According to research, the prevalence of Polycystic Ovary Syndrome (PCOS) has found to be greater in patients with psoriasis. PCOS is a condition of the female reproductive system that causes small cysts or tiny sacs of fluids to form on the ovaries.
Psoriasis is an auto-immune condition in which new skin cells develop more rapidly than they normally do. This condition affects the skin with red-white patches or silvery scares that can be itchy.
According to medical experts, there is a strong link between the two. Studies reveal that the prevalence of PCOD was ‘remarkably greater’ or six times higher among women with psoriasis. As PCOS contributes to infertility and also affects the skin, chances are that this can increase the possibility of causing the flare-up of already existing psoriasis.
This strong association between PCOS and psoriasis is also because both the diseases have similar associated conditions.

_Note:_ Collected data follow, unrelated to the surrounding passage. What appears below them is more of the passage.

(** X10: [update_minutes] returns exactly when the drop's [progress] and
    [remaining_minutes] and the campaign's [progress] and [remaining_minutes]
    have all been read, and raises [AttributeError] otherwise.  When it
    returns, the minutes are the given ones, unclamped; the next
    [remaining_minutes] is [required - minutes] and the next [progress]
    [minutes / required]; both campaign aggregates are emptied; no other drop
    and no request is touched. *)
Theorem update_minutes_returns_iff_read :
  forall (w : World) (k : string) (d : TimedDrop.t) (minutes : Z),
    dict_get (drops w) k = Some d ->
    (fst (TimedDrop_update_minutes minutes k w) = Ok tt <-> minutes_read w d) /\
    (forall e, fst (TimedDrop_update_minutes minutes k w) = Raise e ->
               e = AttributeError) /\
    (minutes_read w d ->
     option_map TimedDrop.current_minutes
       (dict_get (drops (snd (TimedDrop_update_minutes minutes k w))) k) = Some minutes /\
     fst (TimedDrop_remaining_minutes k (snd (TimedDrop_update_minutes minutes k w))) =
       Ok (TimedDrop.required_minutes d - minutes) /\
     fst (TimedDrop_progress k (snd (TimedDrop_update_minutes minutes k w))) =
       py_truediv (PyInt minutes) (PyInt (TimedDrop.required_minutes d)) /\
     DropsCampaign.progress (campaign (snd (TimedDrop_update_minutes minutes k w))) = None /\
     DropsCampaign.remaining_minutes
       (campaign (snd (TimedDrop_update_minutes minutes k w))) = None /\
     requests (snd (TimedDrop_update_minutes minutes k w)) = requests w /\
     forall k', k' <> k ->
       dict_get (drops (snd (TimedDrop_update_minutes minutes k w))) k' =
       dict_get (drops w) k').
Proof.
  intros w k d minutes E.
  destruct (TimedDrop_update_minutes_cases minutes k w d E) as [[Hr H]|[Hn H]].
  - rewrite H. simpl. repeat apply conj.
    + tauto.
    + tauto.
    + discriminate.
    + intros _. split; [|apply minutes_set_reads].
      unfold minutes_set, drops. simpl. now rewrite dict_get_set_same.
  - rewrite H. repeat apply conj.
    + discriminate.
    + tauto.
    + intros e [= <-]. reflexivity.
    + tauto.
Qed.

Lemma update_minutes_returns_iff_read_witness :
  fst (TimedDrop_remaining_minutes "a"
         (snd (TimedDrop_update_minutes 45 "a" half_watched_read))) = Ok (-15).
Proof.
  assert (E : dict_get (drops half_watched_read) "a" = Some (drop_at half_watched_read "a"))
    by (vm_compute; reflexivity).
  assert (Hr : minutes_read half_watched_read (drop_at half_watched_read "a"))
    by (vm_compute; repeat split; discriminate).
  destruct (update_minutes_returns_iff_read half_watched_read "a"
              (drop_at half_watched_read "a") 45 E) as (_ & _ & H).
  destruct (H Hr) as (_ & H1 & _). exact H1.
Defined.

Lemma TimedDrop_bump_minutes_eq w k d :
  dict_get (drops w) k = Some d ->
  TimedDrop_bump_minutes k w =
  if TimedDrop.current_minutes d <? TimedDrop.required_minutes d
  then TimedDrop_update_minutes (TimedDrop.current_minutes d + 1) k w
  else (Ok tt, w).
Proof.
  intros E. unfold TimedDrop_bump_minutes.
  rewrite (bind_eq _ _ _ _ _ (get_drop_found _ _ _ E)).
  now destruct (TimedDrop.current_minutes d <? TimedDrop.required_minutes d).
Qed.

(** X11: from the required minutes on, [bump_minutes] returns without
    changing anything, whatever has been read.  Below them it is
    [update_minutes] to one more minute: it returns exactly when the four
    minute slots have been read, raises [AttributeError] otherwise, and when
    it returns the drop has one minute more, never more than required, and
    the four slots are empty. *)
Theorem bump_minutes_clamps :
  forall (w : World) (k : string) (d : TimedDrop.t),
    dict_get (drops w) k = Some d ->
    (TimedDrop.required_minutes d <= TimedDrop.current_minutes d ->
     TimedDrop_bump_minutes k w = (Ok tt, w)) /\
    (TimedDrop.current_minutes d < TimedDrop.required_minutes d ->
     (fst (TimedDrop_bump_minutes k w) = Ok tt <-> minutes_read w d) /\
     (minutes_read w d ->
      TimedDrop_bump_minutes k w =
        (Ok tt, minutes_set (TimedDrop.current_minutes d + 1) k d w) /\
      TimedDrop.current_minutes d + 1 <= TimedDrop.required_minutes d)) /\
    (forall e, fst (TimedDrop_bump_minutes k w) = Raise e -> e = AttributeError).
Proof.
  intros w k d E. rewrite (TimedDrop_bump_minutes_eq _ _ _ E).
  destruct (TimedDrop.current_minutes d <? TimedDrop.required_minutes d) eqn:Hlt.
  - apply Z.ltb_lt in Hlt.
    destruct (TimedDrop_update_minutes_cases (TimedDrop.current_minutes d + 1) k w d E)
      as [[Hr H]|[Hn H]]; rewrite H; repeat apply conj; try tauto; try lia;
      try discriminate.
    + intros _. split; [tauto|]. intros _. split; [reflexivity | lia].
    + intros _. split; [split; [discriminate | tauto] | tauto].
    + intros e [= <-]. reflexivity.
  - apply Z.ltb_ge in Hlt. repeat apply conj.
    + reflexivity.
    + lia.
    + discriminate.
Qed.

Lemma bump_minutes_clamps_witness :
  TimedDrop_bump_minutes "a" two_units_ready = (Ok tt, two_units_ready) /\
  TimedDrop_bump_minutes "b" two_units_ready =
    (Ok tt, minutes_set (TimedDrop.current_minutes (drop_at two_units_ready "b") + 1)
              "b" (drop_at two_units_ready "b") two_units_ready).
Proof.
  split.
  - apply (proj1 (bump_minutes_clamps two_units_ready "a" (drop_at two_units_ready "a")
                    ltac:(vm_compute; reflexivity))).
    vm_compute. discriminate.
  - assert (E : dict_get (drops two_units_ready) "b" = Some (drop_at two_units_ready "b"))
      by (vm_compute; reflexivity).
    destruct (bump_minutes_clamps two_units_ready "b" (drop_at two_units_ready "b") E)
      as (_ & H & _).
    assert (Hlt : TimedDrop.current_minutes (drop_at two_units_ready "b")
                  < TimedDrop.required_minutes (drop_at two_units_ready "b"))
      by (vm_compute; reflexivity).
    destruct (H Hlt) as (_ & H2).
    apply H2. vm_compute. repeat split; discriminate.
Defined.

(** ** Cached properties *)

Lemma get_drop_ok k w d w' : get_drop k w = (Ok d, w') -> dict_get (drops w) k = Some d /\ w' = w.
Proof.
  unfold get_drop. destruct (dict_get (drops w) k); [|discriminate].
  now intros [= <- <-].
Qed.

Lemma cached_drop_read_found {A : Type} (m : string -> M A) k w v w' :
  (forall w0, dict_get (drops w0) k = None -> m k w0 = (Raise KeyError, w0)) ->
  m k w = (Ok v, w') -> exists d, dict_get (drops w) k = Some d.
Proof.
  intros Hm H. destruct (dict_get (drops w) k) as [d|] eqn:E; [eauto|].
  rewrite (Hm w E) in H. discriminate.
Qed.

(** X9: a cached property that has been read keeps its value: reading any of
    the seven cached properties again, right after a read that returned,
    returns the same value and changes nothing. *)
Theorem cached_reads_are_stable :
  (forall k w v w',
     BaseDrop_preconditions k w = (Ok v, w') ->
     BaseDrop_preconditions k w' = (Ok v, w')) /\
  (forall k w v w',
     TimedDrop_remaining_minutes k w = (Ok v, w') ->
     TimedDrop_remaining_minutes k w' = (Ok v, w')) /\
  (forall k w v w',
     TimedDrop_progress k w = (Ok v, w') ->
     TimedDrop_progress k w' = (Ok v, w')) /\
  (forall w v w',
     DropsCampaign_claimed_drops w = (Ok v, w') ->
     DropsCampaign_claimed_drops w' = (Ok v, w')) /\
  (forall w v w',
     DropsCampaign_remaining_drops w = (Ok v, w') ->
     DropsCampaign_remaining_drops w' = (Ok v, w')) /\
  (forall w v w',
     DropsCampaign_remaining_minutes w = (Ok v, w') ->
     DropsCampaign_remaining_minutes w' = (Ok v, w')) /\
  (forall w v w',
     DropsCampaign_progress w = (Ok v, w') ->
     DropsCampaign_progress w' = (Ok v, w')).
Proof.
  repeat apply conj.
  - intros k w v w' H.
    destruct (cached_drop_read_found BaseDrop_preconditions k w v w') as [d E]; auto.
    { intros w0 E0. unfold BaseDrop_preconditions, bind, get_drop. now rewrite E0. }
    rewrite (BaseDrop_preconditions_eq _ _ _ E) in H.
    destruct (TimedDrop.preconditions d) eqn:Es.
    + injection H as <- <-. now rewrite (BaseDrop_preconditions_eq _ _ _ E), Es.
    + destruct (all_claimed (drops w) (TimedDrop._precondition_drops d)); [|discriminate].
      injection H as <- <-.
      erewrite BaseDrop_preconditions_eq
        by (rewrite drops_with_drops; apply dict_get_set_same).
      reflexivity.
  - intros k w v w' H.
    destruct (cached_drop_read_found TimedDrop_remaining_minutes k w v w') as [d E]; auto.
    { intros w0 E0. unfold TimedDrop_remaining_minutes, bind, get_drop. now rewrite E0. }
    rewrite (TimedDrop_remaining_minutes_eq _ _ _ E) in H.
    destruct (TimedDrop.remaining_minutes d) eqn:Es.
    + injection H as <- <-. now rewrite (TimedDrop_remaining_minutes_eq _ _ _ E), Es.
    + injection H as <- <-.
      erewrite TimedDrop_remaining_minutes_eq
        by (rewrite drops_with_drops; apply dict_get_set_same).
      reflexivity.
  - intros k w v w' H.
    destruct (cached_drop_read_found TimedDrop_progress k w v w') as [d E]; auto.
    { intros w0 E0. unfold TimedDrop_progress, bind, get_drop. now rewrite E0. }
    rewrite (TimedDrop_progress_eq _ _ _ E) in H.
    destruct (TimedDrop.progress d) eqn:Es.
    + injection H as <- <-. now rewrite (TimedDrop_progress_eq _ _ _ E), Es.
    + destruct (py_truediv (PyInt (TimedDrop.current_minutes d))
                           (PyInt (TimedDrop.required_minutes d))); [|discriminate].
      injection H as <- <-.
      erewrite TimedDrop_progress_eq
        by (rewrite drops_with_drops; apply dict_get_set_same).
      reflexivity.
  - intros w v w' H. rewrite DropsCampaign_claimed_drops_eq in H.
    destruct (DropsCampaign.claimed_drops (campaign w)) eqn:Es;
      injection H as <- <-; rewrite DropsCampaign_claimed_drops_eq; simpl;
      now rewrite ?Es.
  - intros w v w' H. rewrite DropsCampaign_remaining_drops_eq in H.
    destruct (DropsCampaign.remaining_drops (campaign w)) eqn:Es;
      injection H as <- <-; rewrite DropsCampaign_remaining_drops_eq; simpl;
      now rewrite ?Es.
  - intros w v w' H. unfold DropsCampaign_remaining_minutes in H.
    apply bind_ok_inv in H. destruct H as (c & w0 & [= <- <-] & H).
    destruct (DropsCampaign.remaining_minutes (campaign w)) eqn:Es.
    + injection H as <- <-.
      unfold DropsCampaign_remaining_minutes, bind, get_campaign. now rewrite Es.
    + apply bind_ok_inv in H. destruct H as (v0 & w1 & _ & H).
      apply bind_ok_inv in H. destruct H as ([] & w2 & [= <-] & [= <- <-]).
      reflexivity.
  - intros w v w' H. unfold DropsCampaign_progress in H.
    apply bind_ok_inv in H. destruct H as (c & w0 & [= <- <-] & H).
    destruct (DropsCampaign.progress (campaign w)) eqn:Es.
    + injection H as <- <-.
      unfold DropsCampaign_progress, bind, get_campaign. now rewrite Es.
    + apply bind_ok_inv in H. destruct H as (s & w1 & _ & H).
      apply bind_ok_inv in H. destruct H as (n & w2 & _ & H).
      apply bind_ok_inv in H. destruct H as (v0 & w3 & _ & H).
      apply bind_ok_inv in H. destruct H as ([] & w4 & [= <-] & [= <- <-]).
      reflexivity.
Qed.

Additionally, women with PCOS and psoriasis are more likely to have insulin resistance (IR), hyperinsulinemia, reduced HDL cholesterol levels and a more severe form of psoriasis than those living with psoriasis alone.
Dr Shehnaz Arsiwala, Dermatologist – Saifee Hospital & Prince Aly Khan Hospital, Founder and Director Renewderm Centre Skin Laser highlight five things you can do to manage PCOS and Psoriasis:
Watch your weight: Obesity and weight gain are linked with psoriasis and PCOS. Women who are simultaneously living with psoriasis and PCOS must take precautions to prevent further weight gain and work towards achieving their target Body Mass Index (BMI). A regular exercise routine, diet management and medications (under the guidance from a team of dermatologist, endocrinologist and dietician) can be beneficial.
Stop alcohol consumption: Alcohol consumption can lead to fatty liver which can trigger psoriasis and boosting the metabolism of hormones in PCOS. If you suffer from both psoriasis and PCOS, alcohol consumption may trigger psoriasis flare-ups and may also increase the severity of PCOS.
Effective medication: Skin changes are an effect of both, PCOS and psoriasis. Timely intervention and adherence to treatment for both PCOS and psoriasis are imperative for a better quality of life. It is crucial that you manage both the conditions with guidance from your doctors. For example, speak to your dermatologist about the medications your gynaecologist/endocrinologist has prescribed and vice versa.
Balance insulin and cholesterol level: Regular exercise is the key to manage your insulin resistance levels. In addition to this, keep a closer check on your cholesterol levels. Since PCOS is a metabolic syndrome, higher cholesterol levels can further trigger the severity of this syndrome which can even show increased psoriasis flare-ups. Therefore, it is advised to follow a consistent workout routine.
A holistic approach towards treatment: Since both PCOS and psoriasis need prolonged treatment and care with long-term lifestyle changes, depression and low self-esteem may weigh you down. However, having a positive and holistic approach towards managing these conditions, willingness to adhere to treatment along with the support from family and friends will ensure long intervals of remission and better quality of life for patients.